With the cleanup data, we can easily build a model. We will blindly use the RandomForest algorithm since it gives us direct insight into data and importance of individual features. We say "blindly" because as you recall from Chapter 2, Detecting Dark Matter - The Higgs-Boson Particle, a RandomForest model can take inputs of many different types and build many different trees using different features, which gives us confidence to use this algorithm as our out-of-the-box model, given how well it performs when including all our features. Thus, the model also defines a baseline that we would like to improve by engineering new features.

We will use default settings. RandomForest brings out-of-the-box validation schema based on out-of-bag samples, so we can skip cross-validation for now. However, we will increase the number of constructed trees, but limit the model builder execution by a Logloss-based stopping criterion. Furthermore, we know that the prediction target is imbalanced where the number of good loans is much higher than bad loans, so we will ask for upsampling minority class by enabling the balance_classes option:


import _root_.hex.tree.drf.DRFModel.DRFParameters
import _root_.hex.tree.drf.{DRF, DRFModel}
import _root_.hex.ScoreKeeper.StoppingMetric
import com.packtpub.mmlwspark.utils.Utils.let

val loanStatusBaseModelParams = let(new DRFParameters) { p =>
   p._response_column = "loan_status"
p._train = trainLSBaseModelHf._key
p._ignored_columns = Array("int_rate")
   p._stopping_metric = StoppingMetric.logloss
p._stopping_rounds = 1
p._stopping_tolerance = 0.1
p._ntrees = 100
p._balance_classes = true
p._score_tree_interval = 20
}
val loanStatusBaseModel1 = new DRF(loanStatusBaseModelParams, water.Key.make[DRFModel]("loanStatusBaseModel1"))
   .trainModel()
   .get()

When the model is built, we can explore its quality, as we did in the previous chapters, but our first look will be at the importance of the features:

The most surprising fact is that the zip_code and collection_recovery_fee features have a much higher importance than the rest of the columns. This is suspicious and could indicate direct correlation between the column and the target variable.

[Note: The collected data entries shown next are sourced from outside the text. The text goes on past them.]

(** A relation on orders that ignores the remaining quantity survives thinning. *)
Lemma thinned_sorted (R : relation MEOrder) os os' :
  (∀ x x' y y', reduced x x' → reduced y y' → R x y → R x' y') →
  thinned os os' → StronglySorted R os → StronglySorted R os'.
Proof.
  intros HR (l & Hsub & HF) Hs. apply (StronglySorted_sublist R l) in Hs; [|done].
  clear Hsub. induction HF as [|x y l l' Hxy HF IH]; [done|].
  apply StronglySorted_inv in Hs as [Hs HFx]. constructor; [by apply IH|].
  clear IH Hs. induction HF as [|u w l l' Huw HF IH]; [done|].
  apply Forall_cons in HFx as [??]. constructor; eauto.
Qed.

Lemma wf_thin sb sb' :
  (∀ s, thinned (s_side s sb) (s_side s sb')) → s_wf sb → s_wf sb'.
Proof.
  intros Ht Hw. split.
  - intros s. eapply thinned_Forall; [|apply Ht|by eapply wf_qty].
    intros. by eapply reduced_qty.
  - intros s. eapply thinned_Forall; [|apply Ht|by eapply wf_side].
    intros o o' (_ & _ & -> & _)%reduced_fields. done.
  - intros s. eapply thinned_sorted; [|apply Ht|by eapply wf_sorted].
    intros x x' y y' (-> & _)%reduced_fields (-> & _)%reduced_fields. done.
  - pose proof (wf_keys _ Hw) as Hnd. unfold s_orders in *. rewrite fmap_app in *.
    eapply sublist_NoDup; [exact Hnd|].
    apply sublist_app; apply thinned_keys; [apply (Ht BUY)|apply (Ht SELL)].
  - intros x y Hx Hy.
    destruct (thinned_elem _ _ _ (Ht BUY) Hx) as (x0 & Hx0 & (-> & _)%reduced_fields).
    destruct (thinned_elem _ _ _ (Ht SELL) Hy) as (y0 & Hy0 & (-> & _)%reduced_fields).
    by apply (wf_uncrossed _ Hw).
  - intros s. eapply thinned_Forall; [|apply Ht|by eapply wf_gtc].
    intros o o' (_ & _ & _ & -> & _)%reduced_fields. done.
Qed.

(** *** An order that comes to rest *)

Lemma s_enqueue_perm o os : s_enqueue o os ≡ₚ o :: os.
Proof.
  induction os as [|x os IH]; simpl; [done|]. case_match; [done|]. rewrite IH. constructor.
Qed.

(** On a sorted side, the new order splits the side into those it does not beat
    and those it beats. *)
Lemma sorted_split s p os :
  StronglySorted (λ x y, better s (o_price_ y) (o_price_ x) = false) os →
  ∃ o1 o2, os = o1 ++ o2 ∧
    Forall (λ x, better s p (o_price_ x) = false) o1 ∧
    Forall (λ x, better s p (o_price_ x) = true) o2.
Proof.
  induction 1 as [|x os _ IH HF]; [by exists [], []|].
  destruct (better s p (o_price_ x)) eqn:Hb.
  - exists [], (x :: os). split_and!; [done|constructor|]. constructor; [done|].
    eapply Forall_impl; [exact HF|]. simpl. intros y Hy.
    destruct (better s (o_price_ x) (o_price_ y)) eqn:Hxy; [by eapply better_trans|].
    by rewrite (better_total _ _ _ Hxy Hy) in Hb.
  - destruct IH as (o1 & o2 & -> & H1 & H2). exists (x :: o1), o2. by split_and!; [|constructor|].
Qed.
(* ===== verification/Soundness.v ===== *)
(** * Soundness: what a book's memory and market look like

    Properties of the concrete state of an order book that hold for both
    implementations: they depend on the order objects, the index and the pool
    only.  [sided] is what the two representation relations share. *)

From S2P Require Import Prelude Types BookSpec DList Memory StoreRep LevelMap Levels BookSpecFacts BookTime.

(** The memory of the book is consistent: nothing leaks and nothing dangles. *)
Record memory_sound {P L} `{ObjectPool P} (b : book P L) : Prop := {
  ms_pool : pool_live (pool_ b) = dom (objects b);
  ms_index c id l :
    index_find c id (orders_ b) = Some l ↔
    ∃ o, objects b !! l = Some o ∧ o_clientId_ o = c ∧ o_clientOrderId_ o = id;
  ms_links l o l' :
    objects b !! l = Some o → o_next_ o = Some l' →
    ∃ o', objects b !! l' = Some o' ∧ o_prev_ o' = Some l
}.

(** The market the book describes is sound: open orders only, nothing left to
    match, first come first served. *)
Record market_sound {P L} (b : book P L) : Prop := {
  mk_open l o :
    objects b !! l = Some o →
    0 < o_remainingQuantity_ o < 2 ^ 32 ∧ o_orderType_ o = GoodTillCancel;
  mk_uncrossed l o l' o' :
    objects b !! l = Some o → objects b !! l' = Some o' →
    o_side_ o = BUY → o_side_ o' = SELL → o_price_ o < o_price_ o';
  mk_fifo l o l' o' :
    objects b !! l = Some o → o_next_ o = Some l' → objects b !! l' = Some o' →
    o_price_ o' = o_price_ o ∧ o_side_ o' = o_side_ o ∧
    o_marketOrderId_ o < o_marketOrderId_ o'
}.

Section sound.
Context {P L : Type} `{ObjectPool P}.
Implicit Types (b : book P L) (sb : sbook) (ls : Side → list positive).

Definition sided b ls sb : Prop :=
  store_rep b ls sb ∧ ∀ s, ∃ m, side_ok (objects b) s m (ls s).

(** The place of an object on its level. *)
Lemma sided_place b ls sb l o :
  sided b ls sb → objects b !! l = Some o →
  ∃ A g1 g2 B pl,
    ls (o_side_ o) = (A ++ g1) ++ l :: g2 ++ B ∧
    level_ok (objects b) (o_price_ o, pl) (g1 ++ l :: g2) ∧
    o_prev_ o = last g1 ∧ o_next_ o = head g2.
Proof.
  intros [Hr Hside] Ho. destruct (Hside (o_side_ o)) as (m & Hm).
  destruct (side_ok_node _ _ _ _ l o Hm)
    as (m1 & pl & m2 & G1 & g1 & g2 & G2 & _ & Hls & _ & Hlev & _);
    [apply (sr_mem _ _ _ Hr); eauto|done|].
  destruct (dlist_node _ _ _ _ _ (proj1 (proj2 (proj2 (proj2 Hlev)))) Ho) as [Hp Hn].
  exists (concat G1), g1, g2, (concat G2), pl. split_and!; try done; apply Hlev.
Qed.

Lemma sided_memory b ls sb : sided b ls sb → memory_sound b.
Proof.
  intros Hsd. pose proof Hsd as [Hr _]. split.
  - apply Hr.
  - intros c id l. rewrite (sr_index _ _ _ Hr). unfold key. naive_solver congruence.
  - intros l o l' Ho Hn. destruct (sided_place _ _ _ _ _ Hsd Ho)
      as (A & g1 & g2 & B & pl & _ & (_ & _ & _ & Hd & _) & _ & Hnx).
    rewrite Hnx in Hn. destruct g2 as [|y g2]; simplify_eq/=.
    destruct (Hd (g1 ++ [l]) l' g2) as (o' & Ho' & Hp & _); [by rewrite <-app_assoc|].
    exists o'. split; [done|]. rewrite last_snoc in Hp. done.
Qed.

(** The head order of a level. *)
Lemma level_first b ls sb s m p pl :
  store_rep b ls sb → side_ok (objects b) s m (ls s) → (p, pl) ∈ m →
  ∃ l o, pl_head pl = Some l ∧ objects b !! l = Some o ∧
         o_price_ o = p ∧ o_side_ o = s ∧ o_prev_ o = None.
Proof.
  intros Hr (_ & gs & HF & Hls) Hin. apply list_elem_of_lookup in Hin as [k Hk].
  destruct (Forall2_lookup_l _ _ _ _ _ HF Hk) as (g & Hg & (Hne & Hh & _ & Hd & Hp)).
  destruct g as [|l g]; [done|]. simpl in *.
  destruct (Hd [] l g eq_refl) as (o & Ho & Hprev & _).
  apply Forall_cons in Hp as [(o' & Ho' & Hp) _].
  assert (o' = o) as -> by congruence. exists l, o. split_and!; try done.
  assert (l ∈ ls s) as (o'' & ? & ?)%(sr_mem _ _ _ Hr); [|congruence].
  rewrite Hls, list_elem_of_In, in_concat. exists (l :: g).
  rewrite <-!list_elem_of_In. split; [by eapply list_elem_of_lookup_2|set_solver].
Qed.

Lemma sided_market b ls sb : sided b ls sb → s_wf sb → s_timed sb → market_sound b.
Proof.
  intros Hsd Hw Ht. pose proof Hsd as [Hr _].
  assert (Hin : ∀ l o, objects b !! l = Some o → payload o ∈ s_side (o_side_ o) sb).
  { intros l o Ho. destruct (sided_place _ _ _ _ _ Hsd Ho) as (A & g1 & g2 & B & pl & Hls & _).
    destruct (sr_split _ _ _ _ _ _ _ Hr Hls) as (o1 & w & o2 & -> & _ & Hw' & _).
    assert (w = o) as -> by congruence. set_solver. }
  split.
  - intros l o Ho. split.
    + pose proof (wf_qty _ Hw (o_side_ o)) as HF. rewrite Forall_forall in HF.
      by apply (HF (payload o)), (Hin l).
    + pose proof (wf_gtc _ Hw (o_side_ o)) as HF. rewrite Forall_forall in HF.
      by apply (HF (payload o)), (Hin l).
  - intros l o l' o' Ho Ho' Hs Hs'. apply Hin in Ho, Ho'. rewrite Hs in Ho. rewrite Hs' in Ho'.
    by apply (wf_uncrossed _ Hw (payload o) (payload o')).
  - intros l o l' o' Ho Hn Ho'. destruct (sided_place _ _ _ _ _ Hsd Ho)
      as (A & g1 & g2 & B & pl & Hls & (_ & _ & _ & _ & Hp) & _ & Hnx).
    rewrite Hnx in Hn. destruct g2 as [|y g2]; simplify_eq/=.
    rewrite Forall_app, !Forall_cons in Hp. destruct Hp as (_ & _ & (w & Hw1 & Hpr) & _).
    assert (w = o') as -> by congruence. simpl in Hpr.
    destruct (sr_split _ _ _ _ _ _ _ Hr Hls) as (o1 & w & o2 & Hs & Hlen & Hw2 & _ & _ & HF).
    assert (w = o) as -> by congruence.
    apply Forall2_cons_inv_l in HF as (x & o3 & Hx & _ & ->).
    unfold resting in Hx. rewrite Ho' in Hx. simplify_eq/=.
    assert (l' ∈ ls (o_side_ o)) as (w & Hw3 & Hsd')%(sr_mem _ _ _ Hr) by (rewrite Hls; set_solver).
    split_and!; [done|congruence|].
    pose proof (td_time _ Ht (o_side_ o)) as Hso. rewrite Hs in Hso.
    apply StronglySorted_app_1_r in Hso. apply StronglySorted_inv in Hso as [_ HF].
    apply Forall_cons in HF as [Hlt _]. by apply Hlt.
Qed.
End sound.
(** The reduction of a found order to [q], followed by its removal at zero. *)
Lemma reduce_ok b i ls sb c id l w q :
  core_rep b ls sb → index_find c id (orders_ b) = Some l → objects b !! l = Some w →
  ∃ b' ls', when (q =? 0) (core_remove l) (Ctx (set_qty l w q b) i) = Ok (tt, Ctx b' i) ∧
    core_rep b' ls' (if q =? 0 then s_delete (c, id) sb
                     else s_update (c, id) (set_remaining q) sb) ∧
    pool_capacity (pool_ b') = pool_capacity (pool_ b).
Proof.
  intros Hr Hi Hl.
  destruct (sr_found _ _ _ _ _ _ (core_store _ _ _ Hr) Hi)
    as (w' & l1 & l2 & o1 & o2 & Hw' & Hk & _ & Hls & Hs & Hlen).
  assert (w' = w) as -> by congruence. rewrite <-Hk.
  pose proof (core_set_qty b ls sb _ _ _ _ _ q _ _ Hr Hls Hl Hs Hlen) as Hr1.
  destruct (q =? 0) eqn:Hz; simpl.
  - destruct (core_remove_ok _ i _ _ l (set_remaining q w) l1 l2 Hr1)
      as (b' & Hrun & Hr' & Hc); [apply lookup_insert_eq|done|].
    exists b', (side_upd ls (o_side_ w) (l1 ++ l2)). split_and!; [done| |done].
    change (o_side_ (set_remaining q w)) with (o_side_ w) in Hr'.
    change (key (set_remaining q w)) with (key w) in Hr'.
    rewrite (sr_delete _ _ _ _ _ _ _ _ _ _ (core_store _ _ _ Hr) Hls Hl Hs Hlen).
    erewrite (sr_delete (set_qty l w q b) ls _ _ l1 l l2 (set_remaining q w)) in Hr';
      [by rewrite s_set_set in Hr'|by eapply core_store|done|apply lookup_insert_eq
      |by rewrite s_side_set_eq|done].
  - exists (set_qty l w q b), ls. split_and!; [done| |done].
    by erewrite (sr_update b ls sb) by (done || by eapply core_store).
Qed.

We can revisit the data dictionary, which describes the zip_code column as "the first three numbers of the zip code provided by the borrower in the loan application" and the second column as "post-charge off collection fee". The latter one indicates a direct connection to the response column since "good loans" will have a value equal to zero. We can also validate this fact by exploring the data. In the case of zip_code, there is no obvious connection to the response column.

We will therefore do one more model run, but in this case, we will try to ignore both the zip_code and collection_recovery_fee columns:

loanStatusBaseModelParams._ignored_columns = Array("int_rate", "collection_recovery_fee", "zip_code")
val loanStatusBaseModel2 = new DRF(loanStatusBaseModelParams, water.Key.make[DRFModel]("loanStatusBaseModel2"))
   .trainModel()
   .get()

After the model is built, we can explore the variable importance graph again and see a more meaningful distribution of the importance between the variables. Based on the graph, we can decide to use only top 10 input features to simplify the model's complexity and decrease modeling time. It is important to say that we still need to consider the removed columns as relevant input features:

Base model performance

Now, we can look at the model performance of the created model. We need to keep in mind that in our case, the following applies:

The performance of the model is reported on out-of-bag samples, not on unseen data.
We used fixed parameters as the best guess; however, it would be beneficial to perform a random parameter search to see how the input parameters influence the model's performance.

We can see that the AUC measured on out-of-bag sample of data is quite high. Even individual class errors are for a selected threshold, which minimizes individual classes accuracy, low. However, let's explore the performance of the model on the unseen data. We will use the prepared part of the data for validation:

import _root_.hex.ModelMetrics
val lsBaseModelPredHf = loanStatusBaseModel2.score(validLSBaseModelHf)
println(ModelMetrics.getFromDKV(loanStatusBaseModel2, validLSBaseModelHf))

The output is as follows:

The computed model metrics can be explored visually in the Flow UI as well.

We can see that the AUC is lower, and individual class errors are higher, but are still reasonably good. However, all the measured statistical properties do not give us any notion of "business" value of the model-how much money was lent, how much money was lost for defaulted loans, and so on. In the next step, we will try to design ad-hoc evaluation metrics for the model.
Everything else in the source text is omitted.